Study on Determination of Starch Content in Maize by Near-infraredReflectance Spectroscopy with Genetic Algorithm and PLS

  • 摘要: 以普通玉米籽粒为试验材料,在应用遗传算法结合偏最小二乘回归法对近红外光谱数据进行特征波长选择的基础上,应用偏最小二乘回归法建立了特征波长测定玉米籽粒中淀粉含量的校正模型.试验结果表明,基于11个特征波长所建立的校正模型,其校正误差(RMSEC)、交叉检验误差(RMSECV)和预测误差(RMSEP)分别为0.30%、0.35%和0.27%,校正数据集和独立的检验数据集的预测值与实际测定值之间的相关系数分别达到0.9279和0.9390,与全光谱数据所建立的预测模型相比,在预测精度上均有所改善,表明应用遗传算法和PLS进行光谱特征选择,能获得更简单和更好的模型,为玉米籽粒中淀粉含量的近红外测定和红外光谱数据的处理提供了新的方法与途径.

     

    Abstract: Informative wavelengths were selected from the near-infrared reflectance spectroscopy (NIRS) of maize by genetic algorithm and partial least squares regression (PLS).
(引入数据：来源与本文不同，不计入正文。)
(** The room a scope packs against. *)
Definition scope_room o (fixed : Z) st (scope : bytes) : Z :=
  match scopeMax o !! scope with
  | Some n => Z.min (maxTotal o - fixed - bSpent st) n
  | None => maxTotal o - fixed - bSpent st
  end.

(** What [render_scope] adds for the decisions [in_]: the heading, a part for
    each entry shown and the line naming the rest, inside the room, and all
    of them when all fit. *)
Record scope_added o (limit fixed : Z) st (scope : bytes) (es : list Entry) st' (in_ : list bool) (line : bytes) : Prop := {
  sa_length : length in_ = length es;
  sa_parts : bParts st' = bParts st
    ++ MkPart (scopePartID scope) (scopeText scope (bool_decide (es = []))) ownTrust
       :: (entry_part o limit scope <$> chosen true (zip es in_)) ++ line_part o scope line;
  sa_entries : bEntries st' = bEntries st ++ ((fun e => manifest_entry scope e []) <$> chosen true (zip es in_));
  sa_omitted : bOmitted st' = bOmitted st ++ ((fun e => manifest_entry scope e OmitBudget) <$> chosen false (zip es in_));
  sa_spent : bSpent st' = bSpent st + sum_on (entry_cost limit) (chosen true (zip es in_)) + line_cost line;
  sa_room : bSpent st <= bSpent st' <= bSpent st + scope_room o fixed st scope;
  sa_line : chosen false (zip es in_) = [] -> line = [];
  sa_text : line = [] \/ exists room, line = omitLine (chosen false (zip es in_)) room;
  sa_all : sum_on (entry_cost limit) es <= scope_room o fixed st scope -> chosen false (zip es in_) = []
}.

Lemma chosen_all {A} (l : list A) in_ : Forall (fun b => b = true) in_ -> chosen false (zip l in_) = [].
Proof.
  intros H. revert l. induction H as [|b in_ -> _ IH]; intros [|x l]; try done.
  cbn [zip zip_with]. rewrite chosen_cons. apply IH.
Qed.

(** The pass that settles what is shown: the second, when the first leaves
    something out. *)
Lemma settled_pack es limit room reserve : 0 <= room -> 0 <= reserve ->
  let (in0, used0) := pack es limit room in
  let (in_, used) := if all_in in0 then (in0, used0) else pack es limit (room - reserve) in
  length in_ = length es /\ used = sum_on (entry_cost limit) (chosen true (zip es in_)) /\ 0 <= used <= room
  /\ (sum_on (entry_cost limit) es <= room -> chosen false (zip es in_) = []).
Proof.
  intros Hr Hs. pose proof (pack_spec es limit room Hr) as H. destruct (pack es limit room) as [in0 used0].
  destruct H as (Hl & Hu & Hb & Hf & _). destruct (all_in in0) eqn:Ea.
  - split_and!; [done|done|lia|lia|]. intros _. apply chosen_all. by apply all_in_true.
  - pose proof (pack_spec_any es limit (room - reserve) room Hr ltac:(lia)) as H.
    destruct (pack es limit (room - reserve)) as [in1 used1]. destruct H as (Hl1 & Hu1 & Hb1 & _).
    split_and!; [done|done|lia|lia|]. intros Hfit. specialize (Hf Hfit). congruence.
Qed.
(* ===== verification/Tools.v ===== *)
(** * The memory tools: tools.go

    The tools through which a model reaches a store: their options and how
    [Tools] checks them, the schema each carries, the guards a call passes,
    and the handlers, each the program of store operations it makes.
    agenttool's reflection of a Go type, its schema validation and its
    decoding of arguments are parameters; JSON arguments are given as the
    value they parse to. *)

From S2P Require Import Prelude GoStd GoTime Sha256 Memory Store Search Json JsonRead Manifest Calls.

(** ** Names and defaults *)

Definition SaveTool : bytes := bs "memory_save".
Definition PatchTool : bytes := bs "memory_patch".
Definition ForgetTool : bytes := bs "memory_forget".
Definition SearchTool : bytes := bs "memory_search".
Definition InsertTool : bytes := bs "memory_insert".

Definition WriteTools : list bytes := [SaveTool; PatchTool; ForgetTool; InsertTool].

(** [Usage], render.go's paragraph on the tools; it names those every set has. *)
Definition Usage : bytes :=
  bs "The Memory block is what you remember between sessions, rendered from the memory store at the start of each turn; it is not part of the conversation. Save a new fact with memory_save, giving a kebab-case name and a description in meta. Edit an existing entry with memory_patch, giving the exact old_text once and its replacement; prefer it to memory_save, which rewrites the entry whole. Remove an entry with memory_forget. Entries the block omits, and any entry you want to read whole, are reachable with memory_search; its results stay in the conversation, so search for what you need. Each entry's heading shows its size and the limit, and the block's last line shows the budget; a write over the limit is refused with both numbers, so split or trim before you save. Use headings of level four or none inside an entry.".

Example Usage_names : forallb (ContainsStr Usage) [SaveTool; PatchTool; ForgetTool; SearchTool] = true /\ ContainsStr Usage [newline] = false.
Proof. by vm_compute. Qed.

Definition DefaultSearchLimit : Z := 5.
Definition DefaultSearchBytes : Z := Z.shiftl 16 10.
Definition patchAttempts : nat := 4.
Definition insertAttempts : nat := 100.
Definition WriteNS : bytes := bs "agentmemory:write".

(** What a call is refused with; the data is what the message says. *)
Inductive terror :=
| StoreRefused (e : error)
| ErrBlockDropped
| ScopeRequired (choices : list bytes)
| ScopeNotAvailable (s choices : bytes)
| ScopeReadOnly (s : bytes)
| NotFixedName (scope name : bytes) (names : list bytes)
| FixedNotForgotten (scope name : bytes) (names : list bytes)
| OldTextEmpty
| OldTextAbsent (scope name : bytes)
| OldTextRepeated (n : Z) (scope name : bytes)
| PatchNotFound (e : error)
| PatchGaveUp (last : option error)
| InsertGaveUp (last : option error)
| TakesNoInsert (s : bytes) (choices : list bytes)
| QueryEmpty
| NotATime (opt value : bytes)
| SchemaRefused (why : bytes)
| Undecodable (why : bytes).

Definition CheckWrite (m : Manifest) (tool : bytes) : option terror :=
  if Dropped m && Contains WriteTools tool then Some ErrBlockDropped else None.

Record WriteRecord := MkWriteRecord { wrTool : bytes; wrChange : Change }.

(** [agenttool.Result]: the text the model reads, and the details only a
    recorder sees. *)
Record Result := MkResult { rText : bytes; rDetails : option WriteRecord }.

(** ** Options *)

Record toolOptions {Label : Type} := MkToolOptions {
  toSearchLimit : Z;
  toSearchBytes : Z;
  toRendered : bool;
  toReadScopes : list bytes;
  toFixed : gmap bytes (list bytes);
  toInsert : list bytes;
  toSearchReads : option (list Label)
}.
Arguments toolOptions Label : clear implicits.

Section Options.
Context {Label : Type}.
Abbreviation opts := (toolOptions Label).
Definition ToolOption : Type := opts -> opts.

Definition WithSearchLimit (n : Z) : ToolOption := fun o =>
  MkToolOptions _ n (toSearchBytes o) (toRendered o) (toReadScopes o) (toFixed o) (toInsert o) (toSearchReads o).
Definition WithSearchBytes (n : Z) : ToolOption := fun o =>
  MkToolOptions _ (toSearchLimit o) n (toRendered o) (toReadScopes o) (toFixed o) (toInsert o) (toSearchReads o).
(** Whether the product gave a function; what it returns is asked with
    [ERendered]. *)
Definition WithRendered (fn : bool) : ToolOption := fun o =>
  MkToolOptions _ (toSearchLimit o) (toSearchBytes o) fn (toReadScopes o) (toFixed o) (toInsert o) (toSearchReads o).
Definition WithReadScopes (scopes : list bytes) : ToolOption := fun o =>
  MkToolOptions _ (toSearchLimit o) (toSearchBytes o) (toRendered o) (toReadScopes o ++ scopes) (toFixed o)
    (toInsert o) (toSearchReads o).
Definition WithFixedNames (scope : bytes) (names : list bytes) : ToolOption := fun o =>
  MkToolOptions _ (toSearchLimit o) (toSearchBytes o) (toRendered o) (toReadScopes o)
    (<[scope := names]> (toFixed o)) (toInsert o) (toSearchReads o).
Definition WithInsert (scopes : list bytes) : ToolOption := fun o =>
  MkToolOptions _ (toSearchLimit o) (toSearchBytes o) (toRendered o) (toReadScopes o) (toFixed o)
    (toInsert o ++ scopes) (toSearchReads o).
Definition WithSearchReads (labels : list Label) : ToolOption := fun o =>
  MkToolOptions _ (toSearchLimit o) (toSearchBytes o) (toRendered o) (toReadScopes o) (toFixed o) (toInsert o)
    (Some labels).

Definition default_options : opts := MkToolOptions _ DefaultSearchLimit DefaultSearchBytes false [] ∅ [] None.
A calibration model for determination of starch content was built by PLS based on the selected wavelengths of NIRS. The result showed that the root mean square error of calibration (RMSEC), root mean square error of cross validation (RMSECV) and root mean square error of prediction (RMSEP) derived from the calibration model based on the 11 selected wavelengths were 0.30%, 0.35% and 0.27%, respectively. And the coefficients of relationship between measurements and predictions for calibration and independent validation datasets were 0.927 9 and 0.939 0, respectively. The accuracy of prediction was better than the model based on the full NIRS data. It was proved that modeling by PLS based on the feature selection with genetic algorithm and PLS was a simpler, effective and more accurate means for determination of starch content in maize.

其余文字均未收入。